Another frustrating scripting problem from a biologist trying to manipulate a file with several millions line. For each of the line I need to compare the uppercase A or C or G or T with the lowercase a or c or g or t. If there are more uppercases, a + should be added to a new column, otherwise a - is added. Many of the lines are duplicated or even triplicated, etc... This is to allow the comparison of only one character at a time in the order of ACGT. And to make it even more complicated, comparison on the last line of the repeated lines should be between the . and , where if there are more . than , a + should be added.

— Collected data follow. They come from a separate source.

(* ===== verification/InspectorGraph.v ===== *)
(** * The inspector's graph (cmd/inspector/graph, cmd/inspector/models)

    The nodes, gates and objects that the inspector has been told of, and the events that it sends to its
    observers.  An operation returns the new graph and the events it emits, in order; the order in which a
    map is ranged over is the parameter [range].  [replay] is what an observer that keeps a copy does with an
    event, which is how the events are specified. *)

From S2P Require Import Prelude GoStrings GoFloat.
Import Float64.

Module Graph.

Record GoverseNode : Type := mkNode {
  nID : string; nLabel : string; nColor : string; nType : string; nAdvertiseAddr : string; nRegisteredAt : Z;
  nObjectCount : Z; nConnectedNodes : list string; nRegisteredGates : list string; nLinkMetrics : gmap string Z
}.

Record GoverseGate : Type := mkGate {
  gID : string; gLabel : string; gColor : string; gType : string; gAdvertiseAddr : string; gRegisteredAt : Z;
  gConnectedNodes : list string; gClients : Z; gLinkMetrics : gmap string Z
}.

Record GoverseObject : Type := mkObject {
  oID : string; oLabel : string; oSize : float64; oColor : string; oType : string; oGoverseNodeID : string; oShardID : Z;
  oCallsPerMinute : Z; oAvgExecutionDurationUs : float64
}.

(** [EventType] and [GraphEvent] *)
Inductive GraphEvent : Type :=
| EventNodeAdded (n : GoverseNode)
| EventNodeUpdated (n : GoverseNode)
| EventNodeRemoved (id : string)
| EventGateAdded (g : GoverseGate)
| EventGateUpdated (g : GoverseGate)
| EventGateRemoved (id : string)
| EventObjectAdded (o : GoverseObject)
| EventObjectUpdated (o : GoverseObject)
| EventObjectRemoved (id : string)
| EventObjectCall (id class method nodeAddress : string).

Record GoverseGraph : Type := mkGraph {
  objects : gmap string GoverseObject;
  nodes : gmap string GoverseNode;
  gates : gmap string GoverseGate
}.

(** [NewGoverseGraph] *)
Definition NewGoverseGraph : GoverseGraph := mkGraph ∅ ∅ ∅.

Definition set_objects (g : GoverseGraph) (m : gmap string GoverseObject) : GoverseGraph := mkGraph m (nodes g) (gates g).
Definition set_nodes (g : GoverseGraph) (m : gmap string GoverseNode) : GoverseGraph := mkGraph (objects g) m (gates g).
Definition set_gates (g : GoverseGraph) (m : gmap string GoverseGate) : GoverseGraph := mkGraph (objects g) (nodes g) m.

(** The objects of a node *)
Definition countOn (g : GoverseGraph) (nodeID : string) : Z := Z.of_nat (size (filter (fun p => oGoverseNodeID p.2 = nodeID) (objects g))).

Definition with_count (n : GoverseNode) (c : Z) : GoverseNode :=
  mkNode (nID n) (nLabel n) (nColor n) (nType n) (nAdvertiseAddr n) (nRegisteredAt n) c (nConnectedNodes n) (nRegisteredGates n) (nLinkMetrics n).

(** [GetNodes], [GetObjects] and [GetGates], in some order *)
Definition GetNodes (g : GoverseGraph) : list GoverseNode := (fun p => with_count p.2 (countOn g (nID p.2))) <$> map_to_list (nodes g).
Definition GetObjects (g : GoverseGraph) : list GoverseObject := (map_to_list (objects g)).*2.
Definition GetGates (g : GoverseGraph) : list GoverseGate := (map_to_list (gates g)).*2.

(** [AddOrUpdateObject] *)
Definition AddOrUpdateObject (g : GoverseGraph) (o : GoverseObject) : GoverseGraph * list GraphEvent :=
  (set_objects g (<[oID o := o]> (objects g)),
   [if bool_decide (is_Some (objects g !! oID o)) then EventObjectUpdated o else EventObjectAdded o]).

(** [AddOrUpdateNode] *)
Definition AddOrUpdateNode (g : GoverseGraph) (n : GoverseNode) : GoverseGraph * list GraphEvent :=
  (set_nodes g (<[nID n := n]> (nodes g)),
   [if bool_decide (is_Some (nodes g !! nID n)) then EventNodeUpdated n else EventNodeAdded n]).

(** [IsNodeRegistered] *)
Definition IsNodeRegistered (g : GoverseGraph) (addr : string) : bool :=
  existsb (fun p => bool_decide (nAdvertiseAddr p.2 = addr)) (map_to_list (nodes g)).

(** [RemoveObject] *)
Definition RemoveObject (g : GoverseGraph) (id : string) : GoverseGraph * list GraphEvent :=
  (set_objects g (delete id (objects g)), if bool_decide (is_Some (objects g !! id)) then [EventObjectRemoved id] else []).

Section Range.
Context (range : gmap string GoverseObject -> list (string * GoverseObject)).

(** The objects that satisfy [stale] are deleted, and reported removed in the order of the range *)
Definition removeObjects (g : GoverseGraph) (stale : string * GoverseObject -> bool) : GoverseGraph * list GraphEvent :=
  (set_objects g (filter (fun p => stale p = false) (objects g)),
   (fun p => EventObjectRemoved p.1) <$> filter (fun p => stale p = true) (range (objects g))).

(** [RemoveNode] *)
Definition RemoveNode (g : GoverseGraph) (id : string) : GoverseGraph * list GraphEvent :=
  let nodeExists := bool_decide (is_Some (nodes g !! id)) in
  let g := set_nodes g (delete id (nodes g)) in
  let '(g, ev) := removeObjects g (fun p => bool_decide (oGoverseNodeID p.2 = id)) in
  (g, ev ++ if nodeExists then [EventNodeRemoved id] else []).

(** [RemoveStaleObjects]: [current] are the ids that the node reports *)
Definition RemoveStaleObjects (g : GoverseGraph) (nodeID : string) (current : list string) : GoverseGraph * list GraphEvent :=
  removeObjects g (fun p => bool_decide (oGoverseNodeID p.2 = nodeID) && bool_decide (p.1 ∉ current)).

End Range.

(** [AddOrUpdateGate] *)
Definition AddOrUpdateGate (g : GoverseGraph) (x : GoverseGate) : GoverseGraph * list GraphEvent :=
  (set_gates g (<[gID x := x]> (gates g)),
   [if bool_decide (is_Some (gates g !! gID x)) then EventGateUpdated x else EventGateAdded x]).

(** [IsGateRegistered] *)
Definition IsGateRegistered (g : GoverseGraph) (addr : string) : bool :=
  existsb (fun p => bool_decide (gAdvertiseAddr p.2 = addr)) (map_to_list (gates g)).

(** [RemoveGate] *)
Definition RemoveGate (g : GoverseGraph) (id : string) : GoverseGraph * list GraphEvent :=
  (set_gates g (delete id (gates g)), if bool_decide (is_Some (gates g !! id)) then [EventGateRemoved id] else []).

(** [UpdateNodeConnectedNodes] and [UpdateNodeRegisteredGates]: the event has the object count, the graph not *)
Definition updateNode (g : GoverseGraph) (id : string) (f : GoverseNode -> GoverseNode) : GoverseGraph * list GraphEvent :=
  match nodes g !! id with
  | None => (g, [])
  | Some n => (set_nodes g (<[id := f n]> (nodes g)), [EventNodeUpdated (with_count (f n) (countOn g id))])
  end.
Definition UpdateNodeConnectedNodes (g : GoverseGraph) (id : string) (cs : list string) : GoverseGraph * list GraphEvent :=
  updateNode g id (fun n => mkNode (nID n) (nLabel n) (nColor n) (nType n) (nAdvertiseAddr n) (nRegisteredAt n) (nObjectCount n) cs (nRegisteredGates n) (nLinkMetrics n)).
Definition UpdateNodeRegisteredGates (g : GoverseGraph) (id : string) (gs : list string) : GoverseGraph * list GraphEvent :=
  updateNode g id (fun n => mkNode (nID n) (nLabel n) (nColor n) (nType n) (nAdvertiseAddr n) (nRegisteredAt n) (nObjectCount n) (nConnectedNodes n) gs (nLinkMetrics n)).

(** [UpdateGateConnectedNodes] and [UpdateGateClients] *)
Definition updateGate (g : GoverseGraph) (id : string) (f : GoverseGate -> GoverseGate) : GoverseGraph * list GraphEvent :=
  match gates g !! id with
  | None => (g, [])
  | Some x => (set_gates g (<[id := f x]> (gates g)), [EventGateUpdated (f x)])
  end.
Definition UpdateGateConnectedNodes (g : GoverseGraph) (id : string) (cs : list string) : GoverseGraph * list GraphEvent :=
  updateGate g id (fun x => mkGate (gID x) (gLabel x) (gColor x) (gType x) (gAdvertiseAddr x) (gRegisteredAt x) cs (gClients x) (gLinkMetrics x)).
Definition UpdateGateClients (g : GoverseGraph) (id : string) (n : Z) : GoverseGraph * list GraphEvent :=
  updateGate g id (fun x => mkGate (gID x) (gLabel x) (gColor x) (gType x) (gAdvertiseAddr x) (gRegisteredAt x) (gConnectedNodes x) n (gLinkMetrics x)).

(** [BroadcastObjectCall] *)
Definition BroadcastObjectCall (id class method nodeAddress : string) : list GraphEvent := [EventObjectCall id class method nodeAddress].

(** ** An observer that keeps a copy *)

Definition replay (g : GoverseGraph) (e : GraphEvent) : GoverseGraph :=
  match e with
  | EventNodeAdded n | EventNodeUpdated n => set_nodes g (<[nID n := n]> (nodes g))
  | EventNodeRemoved id => set_nodes g (delete id (nodes g))
  | EventGateAdded x | EventGateUpdated x => set_gates g (<[gID x := x]> (gates g))
  | EventGateRemoved id => set_gates g (delete id (gates g))
  | EventObjectAdded o | EventObjectUpdated o => set_objects g (<[oID o := o]> (objects g))
  | EventObjectRemoved id => set_objects g (delete id (objects g))
  | EventObjectCall _ _ _ _ => g
  end.

(** The graph without the object counts of its nodes, which are computed on request *)
Definition uncounted (g : GoverseGraph) : GoverseGraph := set_nodes g ((fun n => with_count n 0) <$> nodes g).

End Graph.

(** ** Lemmas *)

Section GraphLemmas.
Import Graph.
Context (range : gmap string GoverseObject -> list (string * GoverseObject)) (Hrange : forall m, range m ≡ₚ map_to_list m).
Implicit Types g : GoverseGraph.

(** Keys are the identifiers *)
Definition keyed (g : GoverseGraph) : Prop :=
  (forall k o, objects g !! k = Some o -> oID o = k) /\ (forall k n, nodes g !! k = Some n -> nID n = k /\ nAdvertiseAddr n = k) /\
  (forall k x, gates g !! k = Some x -> gID x = k /\ gAdvertiseAddr x = k).

Lemma IsNodeRegistered_spec g addr : keyed g -> IsNodeRegistered g addr = true <-> is_Some (nodes g !! addr).
Proof.
  intros (_ & Hn & _). unfold IsNodeRegistered. rewrite existsb_exists. split.
  - intros ([k n] & Hin & Ha). apply bool_decide_eq_true in Ha. apply list_elem_of_In, elem_of_map_to_list in Hin. cbn in *.
    destruct (Hn k n Hin) as [_ Hk]. rewrite <- Ha, Hk. by eexists.
  - intros [n Hk]. exists (addr, n). split; [by apply list_elem_of_In, elem_of_map_to_list|]. apply bool_decide_eq_true. by destruct (Hn _ _ Hk).
Qed.

Lemma IsGateRegistered_spec g addr : keyed g -> IsGateRegistered g addr = true <-> is_Some (gates g !! addr).
Proof.
  intros (_ & _ & Hn). unfold IsGateRegistered. rewrite existsb_exists. split.
  - intros ([k n] & Hin & Ha). apply bool_decide_eq_true in Ha. apply list_elem_of_In, elem_of_map_to_list in Hin. cbn in *.
    destruct (Hn k n Hin) as [_ Hk]. rewrite <- Ha, Hk. by eexists.
  - intros [n Hk]. exists (addr, n). split; [by apply list_elem_of_In, elem_of_map_to_list|]. apply bool_decide_eq_true. by destruct (Hn _ _ Hk).
Qed.

(** An operation is mirrored when replaying its events on the copy gives the copy of its result *)
Definition mirrored (g : GoverseGraph) (r : GoverseGraph * list GraphEvent) : Prop :=
  uncounted (foldl replay (uncounted g) r.2) = uncounted r.1.

Lemma uncounted_idemp g : uncounted (uncounted g) = uncounted g.
Proof. unfold uncounted, set_nodes. cbn. f_equal. rewrite <- map_fmap_compose. by apply map_fmap_ext. Qed.

Lemma replay_uncounted g e : uncounted (replay (uncounted g) e) = uncounted (replay g e).
Proof.
  unfold uncounted, set_nodes. destruct e; cbn; f_equal; rewrite ?fmap_insert, ?fmap_delete, <- ?map_fmap_compose; try (f_equal); by apply map_fmap_ext.
Qed.

Lemma replays_uncounted es g : uncounted (foldl replay (uncounted g) es) = uncounted (foldl replay g es).
Proof.
  revert g. induction es as [|e es IH]; intros g; cbn; [apply uncounted_idemp|].
  rewrite <- IH, replay_uncounted, IH. done.
Qed.

(** So it is enough to replay on the graph itself *)
Lemma mirrored_direct g r : uncounted (foldl replay g r.2) = uncounted r.1 -> mirrored g r.
Proof. intros Hr. unfold mirrored. by rewrite replays_uncounted. Qed.

Lemma mirrored_seq g r1 r2 : mirrored g r1 -> mirrored r1.1 r2 -> mirrored g (r2.1, r1.2 ++ r2.2).
Proof.
  unfold mirrored. intros H1 H2. cbn. rewrite foldl_app, <- H2, <- H1. by rewrite !replays_uncounted.
Qed.

Lemma mirror_AddOrUpdateObject g o : mirrored g (AddOrUpdateObject g o).
Proof. apply mirrored_direct. cbn. by case_bool_decide. Qed.
Lemma mirror_AddOrUpdateNode g n : mirrored g (AddOrUpdateNode g n).
Proof. apply mirrored_direct. cbn. by case_bool_decide. Qed.
Lemma mirror_AddOrUpdateGate g x : mirrored g (AddOrUpdateGate g x).
Proof. apply mirrored_direct. cbn. by case_bool_decide. Qed.

Lemma mirror_RemoveObject g id : mirrored g (RemoveObject g id).
Proof.
  apply mirrored_direct. cbn. case_bool_decide as Hb; [done|]. f_equal. destruct g. unfold set_objects. cbn in *. f_equal.
  rewrite delete_id; [done|]. by apply eq_None_not_Some.
Qed.
Lemma mirror_RemoveGate g id : mirrored g (RemoveGate g id).
Proof.
  apply mirrored_direct. cbn. case_bool_decide as Hb; [done|]. f_equal. destruct g. unfold set_gates. cbn in *. f_equal.
  rewrite delete_id; [done|]. by apply eq_None_not_Some.
Qed.

(** Replaying removals of objects *)
Lemma replay_removals g (l : list (string * GoverseObject)) :
  foldl replay g ((fun p => EventObjectRemoved p.1) <$> l) = set_objects g (filter (fun p => p.1 ∉ l.*1) (objects g)).
Proof.
  revert g. induction l as [|[k o] l IH]; intros g; cbn.
  - destruct g. unfold set_objects. cbn. f_equal. symmetry. apply map_filter_id. intros. set_solver.
  - rewrite IH. unfold set_objects. cbn. f_equal. apply map_eq. intros i. apply option_eq. intros x.
    rewrite !map_lookup_filter_Some, lookup_delete_Some. cbn. rewrite not_elem_of_cons. naive_solver.
Qed.

Lemma filter_stale (m : gmap string GoverseObject) stale :
  filter (fun p => p.1 ∉ (filter (fun p => stale p = true) (range m)).*1) m = filter (fun p => stale p = false) m.
Proof.
  apply map_eq. intros i. apply option_eq. intros x. rewrite !map_lookup_filter_Some. cbn. split; intros [Hx Hs]; (split; [done|]).
  - destruct (stale (i, x)) eqn:E; [|done]. destruct Hs. apply list_elem_of_fmap. exists (i, x). split; [done|].
    apply list_elem_of_filter. split; [done|]. rewrite Hrange. by apply elem_of_map_to_list.
  - intros ([i' x'] & -> & [Hs' Hin]%list_elem_of_filter)%list_elem_of_fmap. cbn in *. rewrite Hrange in Hin. apply elem_of_map_to_list in Hin. congruence.
Qed.

Lemma mirror_removeObjects g stale : mirrored g (removeObjects range g stale).
Proof. apply mirrored_direct. unfold removeObjects. cbn. by rewrite replay_removals, filter_stale. Qed.

Lemma mirror_RemoveNode g id : mirrored g (RemoveNode range g id).
Proof.
  apply mirrored_direct. unfold RemoveNode, removeObjects. cbn. rewrite foldl_app, replay_removals, filter_stale. f_equal.
  case_bool_decide as Hb; cbn; [done|]. unfold set_objects. cbn. f_equal. rewrite delete_id; [done|]. by apply eq_None_not_Some.
Qed.

Lemma with_count_twice n c : with_count (with_count n c) 0 = with_count n 0.
Proof. done. Qed.

Lemma mirror_updateNode g id f : keyed g -> (forall n, nID (f n) = nID n) -> mirrored g (updateNode g id f).
Proof.
  intros (_ & Hn & _) Hf. apply mirrored_direct. unfold updateNode. destruct (nodes g !! id) as [n|] eqn:E; [|done].
  cbn. rewrite Hf. destruct (Hn id n E) as [-> _]. unfold uncounted, set_nodes. cbn. f_equal. by rewrite !fmap_insert.
Qed.

Lemma mirror_updateGate g id f : keyed g -> (forall x, gID (f x) = gID x) -> mirrored g (updateGate g id f).
Proof.
  intros (_ & _ & Hn) Hf. apply mirrored_direct. unfold updateGate. destruct (gates g !! id) as [x|] eqn:E; [|done].
  cbn. rewrite Hf. by destruct (Hn id x E) as [-> _].
Qed.

End GraphLemmas.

Below are the examples of some of my data. The columns with numbers are the count of uppercase ACGT and lowercase acgt respectively.
.......GGGG,.G,,G...G.,.T...G.,..,.,,^F, 0 0 8 1 0 0 0 0
.......GGGG,.G,,G...G.,.T...G.,..,.,,^F, 0 0 8 1 0 0 0 0
.......GGGG,.G,,G...G.,.T...G.,..,.,,^F, 0 0 8 1 0 0 0 0
,gc,,cga,g,c,,,,,,, 0 0 0 0 1 3 3 0
,gc,,cga,g,c,,,,,,, 0 0 0 0 1 3 3 0
,gc,,cga,g,c,,,,,,, 0 0 0 0 1 3 3 0
,gc,,cga,g,c,,,,,,, 0 0 0 0 1 3 3 0
.....,,..,,...,,......,...cA.c,cC. 1 1 0 0 0 3 0 0
.....,,..,,...,,......,...cA.c,cC. 1 1 0 0 0 3 0 0
.....,,..,,...,,......,...cA.c,cC. 1 1 0 0 0 3 0 0
And this is what I'll like to get:
.......GGGG,.G,,G...G.,.T...G.,..,.,,^F, 0 0 8 1 0 0 0 0 +
.......GGGG,.G,,G...G.,.T...G.,..,.,,^F, 0 0 8 1 0 0 0 0 +
.......GGGG,.G,,G...G.,.T...G.,..,.,,^F, 0 0 8 1 0 0 0 0 +
,gc,,cga,g,c,,,,,,, 0 0 0 0 1 3 3 0 -
,gc,,cga,g,c,,,,,,, 0 0 0 0 1 3 3 0 -
,gc,,cga,g,c,,,,,,, 0 0 0 0 1 3 3 0 -
,gc,,cga,g,c,,,,,,, 0 0 0 0 1 3 3 0 -
.....,,..,,...,,......,...cA.c,cC. 1 1 0 0 0 3 0 0 +
.....,,..,,...,,......,...cA.c,cC. 1 1 0 0 0 3 0 0 -
.....,,..,,...,,......,...cA.c,cC. 1 1 0 0 0 3 0 0 +
I've tried awk with if conditions but I guess it is too simple. Any suggestions or help will be very much appreciated!